This was my implementation of a model in PyMC3. I was trying to find out how long the program takes to run for different amount of observations. When I give around 3000 or 5000 observations, the program runs fine. When I increase it to around 7000 or above, it runs fine till the pm.sample()
line. Upon reaching the sampling statement, the program gives me a segmentation fault (core dumped) error. Is this normal/how do I fix this?
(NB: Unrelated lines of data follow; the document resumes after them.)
(* ===== verification/ConfigRuns.v ===== *)
(** * The harness over its runs

    The states a test can bring the harness to, with two claims about all of
    them: which ends of the network are enabled, and that a restarted server
    shares no persister with its predecessors. *)

From S2P Require Import Prelude Gob PersisterModel RaftState Labrpc Config ConfigProps ConfigLinks.
Open Scope go_scope.

Section runs.
Context {GT : GobTypes}.
Implicit Types (cfg : config) (rn : Network).

(** ** start1 and the ends *)

(** What the loop that makes the ends [es] does to the network. *)
Record made_ends rn rn' (es : list string) : Prop := {
  md_distinct : NoDup es;
  md_fresh : forall e, e ∈ es -> ends rn !! IString e = None;
  md_made : forall e, is_Some (ends rn' !! IString e) <-> is_Some (ends rn !! IString e) \/ e ∈ es;
  md_enabled : forall e, is_enabled rn' (IString e) =
    if decide (e ∈ es) then false else is_enabled rn (IString e);
}.

Definition make_end (nm : Z -> string) (j : Z) cfg : outcome config :=
  '(rn, _) ← MakeEnd (net cfg) (IString (nm j));
  Ret (cfg <| net := Connect rn (IString (nm j)) (IInt j) |>).

Lemma make_end_one nm j cfg cfg' :
  make_end nm j cfg = Ret cfg' ->
  exists rn, cfg' = cfg <| net := rn |> /\ made_ends (net cfg) rn [nm j].
Proof.
  unfold make_end, MakeEnd. destruct (ends (net cfg) !! IString (nm j)) as [c|] eqn:He; [done|].
  intros [= <-]. eexists. split; [reflexivity|]. split.
  - apply NoDup_singleton.
  - by intros e ->%list_elem_of_singleton.
  - intros e. cbn. rewrite list_elem_of_singleton, lookup_insert_is_Some.
    destruct (decide (e = nm j)) as [->|Hne]; [naive_solver|]. split; [naive_solver|].
    intros [H|H]; [right; split; [congruence|done]|done].
  - intros e. destruct (decide (e ∈ [nm j])) as [Hx|Hx]; rewrite list_elem_of_singleton in Hx;
      unfold is_enabled; cbn.
    + subst. by rewrite lookup_insert_eq.
    + by rewrite lookup_insert_ne by congruence.
Qed.

Lemma made_ends_cons rn rn1 rn2 e es :
  made_ends rn rn1 [e] -> made_ends rn1 rn2 es -> made_ends rn rn2 (e :: es).
Proof.
  intros [_ F1 M1 E1] [D2 F2 M2 E2].
  assert (e ∉ es) as Hne.
  { intros Hin. specialize (F2 e Hin). destruct (proj2 (M1 e)) as [c Hc]; [right; by left|]. congruence. }
  split.
  - by apply NoDup_cons.
  - intros x [->|Hx]%elem_of_cons; [apply F1; by left|]. apply eq_None_not_Some. intros Hs.
    specialize (F2 x Hx). destruct (proj2 (M1 x)) as [c Hc]; [by left|]. congruence.
  - intros x. rewrite M2, M1. set_solver.
  - intros x. rewrite E2, E1. destruct (decide (x ∈ es)) as [Hx|Hx].
    + by rewrite decide_True by (by right).
    + destruct (decide (x ∈ [e])) as [->%list_elem_of_singleton|Hy].
      * by rewrite decide_True by (by left).
      * rewrite decide_False; [done|]. rewrite list_elem_of_singleton in Hy.
        by intros [->|?]%elem_of_cons.
Qed.

(** The same loop on the network alone. *)
Fixpoint net_made (nm : Z -> string) (l : list Z) (rn : Network) : outcome Network :=
  match l with
  | [] => Ret rn
  | j :: l => '(rn, _) ← MakeEnd rn (IString (nm j)); net_made nm l (Connect rn (IString (nm j)) (IInt j))
  end.

Lemma make_end_all nm (l : list Z) cfg cfg' :
  for_each l (make_end nm) cfg = Ret cfg' ->
  exists rn, cfg' = cfg <| net := rn |> /\ made_ends (net cfg) rn (map nm l) /\ net_made nm l (net cfg) = Ret rn.
Proof.
  revert cfg. induction l as [|j l IH]; intros cfg; cbn [for_each map].
  { intros [= <-]. exists (net cfg). split; [by destruct cfg|]. split; [split; [constructor|..]; set_solver|done]. }
  intros (cfg1 & H1 & (rn2 & -> & H2 & H3)%IH)%bind_Ret. exists rn2. split_and!.
  - by destruct (make_end_one _ _ _ _ H1) as (rn1 & -> & _).
  - destruct (make_end_one _ _ _ _ H1) as (rn1 & -> & Hm). by eapply made_ends_cons.
  - cbn [net_made]. apply bind_Ret in H1 as ([rn1 ce] & -> & [= <-]). exact H3.
Qed.

(** The state after the ends of server [a] are made: it has fresh ones. *)
Lemma links_ok_restart cfg (a : nat) (names : list string) rn :
  links_ok cfg -> (a < n cfg)%nat -> is_connected cfg a = false -> length names = n cfg ->
  made_ends (net cfg) rn names ->
  links_ok (cfg <| endnames := <[a := Some names]> (endnames cfg) |> <| net := rn |>).
Proof.
  intros Hok Ha Hc Hlen [D F M E]. pose proof Hok as [L1 L2 L3 L4 L5 L6 L7].
  set (cfg' := cfg <| endnames := <[a := Some names]> (endnames cfg) |> <| net := rn |>).
  assert (forall x y e, end_name cfg' x y = Some e ->
    x = a /\ names !! y = Some e /\ e ∈ names \/ x <> a /\ end_name cfg x y = Some e /\ e ∉ names) as Hnew.
  { intros x y e. unfold end_name. cbn. destruct (decide (x = a)) as [->|Hx].
    - rewrite list_lookup_insert_eq by (by rewrite L2). cbn. intros Hy. left.
      split_and!; [done|done|]. by eapply list_elem_of_lookup_2.
    - rewrite list_lookup_insert_ne by done. intros Hy. right. split_and!; [done|done|].
      intros Hin%F. destruct (L6 x y e Hy) as [c Hs]. congruence. }
  split; try done.
  - cbn. by rewrite length_insert.
  - intros x Hx. change (is_connected cfg x = true) in Hx. cbn.
    rewrite list_lookup_insert_ne by congruence. by apply L3.
  - intros x ns. cbn. intros [(-> & [= ->] & _)|[_ H]]%list_lookup_insert_Some; [done|by eapply L4].
  - intros x y x' y' e [(-> & H1 & Hi)|(Hx & H1 & Hi)]%Hnew [(-> & H2 & Hi')|(Hx' & H2 & Hi')]%Hnew;
      try done; [|by eapply L5]. split; [done|]. by eapply NoDup_lookup.
  - intros x y e. cbn. rewrite M. intros [(_ & _ & Hi)|(_ & H1 & _)]%Hnew; [by right|].
    left. by eapply L6.
  - intros x y e Hxy%Hnew.
    change (is_enabled rn (IString e) = is_connected cfg x && is_connected cfg y). rewrite E.
    destruct Hxy as [(-> & _ & Hi)|(_ & H1 & Hi)]; case_decide; try done.
    + by rewrite Hc.
    + by apply L7.
Qed.

(** A new persister [ps] becomes the saved one of server [a]. *)
Definition fresh_saved cfg (a : nat) (ps : Persister) : config :=
  cfg <| persisters := persisters cfg ++ [ps] |>
      <| saved := <[a := Some (length (persisters cfg))]> (saved cfg) |>.

(** The persister kept for server [a]. *)
Definition saved_persister cfg (a : nat) : option Persister :=
  p ← mjoin (saved cfg !! a); persisters cfg !! p.

Lemma saved_persister_Some cfg a p :
  saved cfg !! a = Some (Some p) -> saved_persister cfg a = persisters cfg !! p.
Proof. unfold saved_persister. by intros ->. Qed.

Lemma saved_persister_None cfg a : saved cfg !! a = Some None -> saved_persister cfg a = None.
Proof. unfold saved_persister. by intros ->. Qed.

Lemma go_index_nat_inv {A} (l : list A) (a : nat) x :
  go_index l (Z.of_nat a) = Ret x -> l !! a = Some x.
Proof. rewrite go_index_Ret, Nat2Z.id. tauto. Qed.

Lemma go_store_nat_inv {A} (l l' : list A) (a : nat) x :
  go_store l (Z.of_nat a) x = Ret l' -> (a < length l)%nat /\ l' = <[a := x]> l.
Proof.
  unfold go_store, len. case_decide; [|done]. rewrite Nat2Z.id. intros [= <-]. split; [lia|done].
Qed.

Lemma deref_Ret {A} (heap : list A) p x : deref heap p = Ret x <-> heap !! p = Some x.
Proof. unfold deref. destruct (heap !! p); split; congruence. Qed.

Lemma copy_saved_inv cfg (a : nat) cfg' :
  copy_saved cfg (Z.of_nat a) = Ret cfg' ->
  (saved cfg !! a = Some None /\ cfg' = cfg) \/
  exists p ps, saved cfg !! a = Some (Some p) /\ persisters cfg !! p = Some ps /\
    cfg' = fresh_saved cfg a (Copy ps).
Proof.
  intros (sv & Hsv%go_index_nat_inv & Hs)%bind_Ret. destruct sv as [p|]; [right|left].
  - apply bind_Ret in Hs as (ps & Hps%deref_Ret & (sv & [_ ->]%go_store_nat_inv & [= <-])%bind_Ret).
    by exists p, ps.
  - injection Hs as <-. done.
Qed.

Lemma Copy_id ps : Copy ps = ps.
Proof. by destruct ps. Qed.

(** The instance that [start1] makes, after the crash and the new ends. *)
Definition with_instance cfg (a p : nat) (ps : Persister) : config :=
  cfg <| insts := insts cfg ++ [mkInst (Make (n cfg) (Z.of_nat a) ps) p] |>
      <| rafts := <[a := Some (length (insts cfg))]> (rafts cfg) |>
      <| net := AddServer (net cfg) (IInt (Z.of_nat a)) (length (insts cfg)) |>.

(** start1 step by step. *)
Lemma start1_inv cfg cfg' i rands :
  links_ok cfg -> start1 cfg i rands = Ret cfg' ->
  exists (a : nat) cfg1 rn names, i = Z.of_nat a /\ crash1 cfg (Z.of_nat a) = Ret cfg1 /\
    (a < n cfg1)%nat /\ names = map rands (seqZ 0 (Z.of_nat (n cfg1))) /\
    made_ends (net cfg1) rn names /\
    net_made rands (seqZ 0 (Z.of_nat (n cfg1))) (net cfg1) = Ret rn /\
    let cfg2 := cfg1 <| endnames := <[a := Some names]> (endnames cfg1) |> <| net := rn |> in
    (saved cfg2 !! a = Some None \/ is_Some (saved_persister cfg2 a)) /\
    let ps := default MakePersister (saved_persister cfg2 a) in
    cfg' = with_instance (fresh_saved cfg2 a ps) a (length (persisters cfg2)) ps.
Proof.
  intros Hl (cfg1 & H1 & Hs)%bind_Ret. cbv zeta in Hs.
  destruct (crash1_links cfg cfg1 i Hl H1) as (Hl1 & Hn1 & a & -> & Hc).
  apply bind_Ret in Hs as (es & [Ha ->]%go_store_nat_inv & (cfg2 & H2 & Hs)%bind_Ret).
  rewrite (lk_endnames _ Hl1) in Ha.
  set (names := map rands (seqZ 0 (Z.of_nat (n cfg1)))) in *.
  change (n (cfg1 <| endnames := _ |>)) with (n cfg1) in H2.
  assert (exists rn, cfg2 = cfg1 <| endnames := <[a := Some names]> (endnames cfg1) |> <| net := rn |> /\
    made_ends (net cfg1) rn names /\ net_made rands (seqZ 0 (Z.of_nat (n cfg1))) (net cfg1) = Ret rn)
    as (rn & -> & Hm & Hmade).
  { destruct (make_end_all rands (seqZ 0 (Z.of_nat (n cfg1)))
      (cfg1 <| endnames := <[a := Some names]> (endnames cfg1) |>) cfg2) as (rn & -> & Hm & Hmade);
      [|by exists rn].
    rewrite <- H2. symmetry. unfold for_range. apply for_each_ext.
    intros j c [Hj Hj']%elem_of_seqZ. destruct (Z_of_nat_complete j Hj) as [k ->].
    rewrite (go_index_nat names k (rands (Z.of_nat k))); [done|].
    unfold names. rewrite list_lookup_fmap, lookup_seqZ_lt by lia. cbn. do 2 f_equal; lia. }
  exists a, cfg1, rn, names. do 6 (split; [done|]). cbv zeta.
  set (cfg2 := cfg1 <| endnames := _ |> <| net := rn |>) in *.
  apply bind_Ret in Hs as (sv & Hsv%go_index_nat_inv & (cfg3 & H3 & Hs)%bind_Ret).
  assert (exists ps, cfg3 = fresh_saved cfg2 a ps /\ ps = default MakePersister (saved_persister cfg2 a) /\
    (saved cfg2 !! a = Some None \/ is_Some (saved_persister cfg2 a))) as (ps & -> & Hps & Hor).
  { destruct sv as [p|].
    - apply copy_saved_inv in H3 as [[Hx _]|(p' & ps & Hp & Hps & ->)]; [congruence|].
      exists ps. rewrite Copy_id, (saved_persister_Some _ _ _ Hp), Hps.
      split_and!; [done|done|right; by eexists].
    - apply bind_Ret in H3 as (sv & [_ ->]%go_store_nat_inv & [= <-]). exists MakePersister.
      rewrite (saved_persister_None _ _ Hsv). split_and!; [done|done|by left]. }
  rewrite <- Hps. split; [done|].
  apply bind_Ret in Hs as (sv' & Hsv'%go_index_nat_inv & Hs).
  cbn in Hsv'. rewrite list_lookup_insert_eq in Hsv' by (by eapply lookup_lt_Some). injection Hsv' as <-.
  apply bind_Ret in Hs as (ps' & Hps'%deref_Ret & Hs). cbn in Hps'.
  rewrite list_lookup_middle in Hps' by done. injection Hps' as <-.
  apply bind_Ret in Hs as (rs & [_ ->]%go_store_nat_inv & [= <-]). done.
Qed.

Lemma start1_links cfg cfg' i rands :
  links_ok cfg -> start1 cfg i rands = Ret cfg' -> links_ok cfg' /\ n cfg' = n cfg.
Proof.
  intros Hl Hs. destruct (start1_inv _ _ _ _ Hl Hs) as (a & cfg1 & rn & names & -> & H1 & Ha & Hn & Hm & _ & Hr).
  cbv zeta in Hr. destruct Hr as [_ ->].
  destruct (crash1_links cfg cfg1 _ Hl H1) as (Hl1 & Hn1 & a' & Haa & Hc).
  apply Nat2Z.inj in Haa as <-.
  assert (length names = n cfg1) as Hlen by (rewrite Hn, length_map, length_seqZ; lia).
  split; [|done]. eapply links_ok_same; [|by apply (links_ok_restart cfg1 a names rn)]. done.
Qed.
End runs.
Also, why does this happen?
with pm.Model() as hotDINA:
# Priors: theta, bk, ak, learn_k, ones, ss_k, g_k
theta = pm.Normal('theta', mu=0.0, sd=1.0, shape=(I, 1))
lambda0 = pm.Normal('lambda0', mu=0.0, sd=1.0, shape=(K, 1)) #bk
lambda1 = pm.Uniform('lambda1', 0.0, 2.5, shape=(K, 1)) #ak
learn = pm.Beta('learn', alpha=1, beta=1, shape=(K, 1))
ones = pm.Bernoulli('known', p=1, shape=(K, 1))
ss = pm.Uniform('ss', 0.5, 1.0, shape=(K, 1))
g = pm.Uniform('g', 0, 0.5, shape=(K, 1))
for i in range(I):
print("STUDENT", i+1, " out of", I)
# t = 0
for k in range(K):
prob[i][0][k] = pm.math.invlogit((1.7) * lambda1[k,0] * (theta[i,0] - lambda0[k,0]))
alpha_name = 'alpha[' + str(i) + ',0,' + str(k) + ']'
alpha[i][0][k] = pm.Bernoulli(alpha_name, prob[i][0][k])
for s in range(MAXSKILLS):
idx = int(idxY[i][0][s] - 1)
if idx >= K: continue
py[i][0][idx] = pow(ss[idx,0], alpha[i][0][idx]) * pow(g[idx,0], (1-alpha[i][0][idx]))
# t = 1,2...T[i]-1
for t in tqdm(range(1, T[i])):
for k in range(K):
alpha[i][t][k] = pm.math.switch(alpha[i][t-1][k], ones[k,0], learn[k,0])
for s in range(MAXSKILLS):
idx = int(idxY[i][t][s] - 1)
if idx >= K: continue
py[i][t][idx] = pow(ss[idx,0], alpha[i][t][idx]) * pow(g[idx,0], (1-alpha[i][t][idx]))
for t in tqdm(range(T[i])):
for s in range(MAXSKILLS):
idx = int(idxY[i][t][s] - 1)
if idx >= K: continue
obsData = pm.Minibatch(observed_data[i][idx][t], batch_size=batch_size)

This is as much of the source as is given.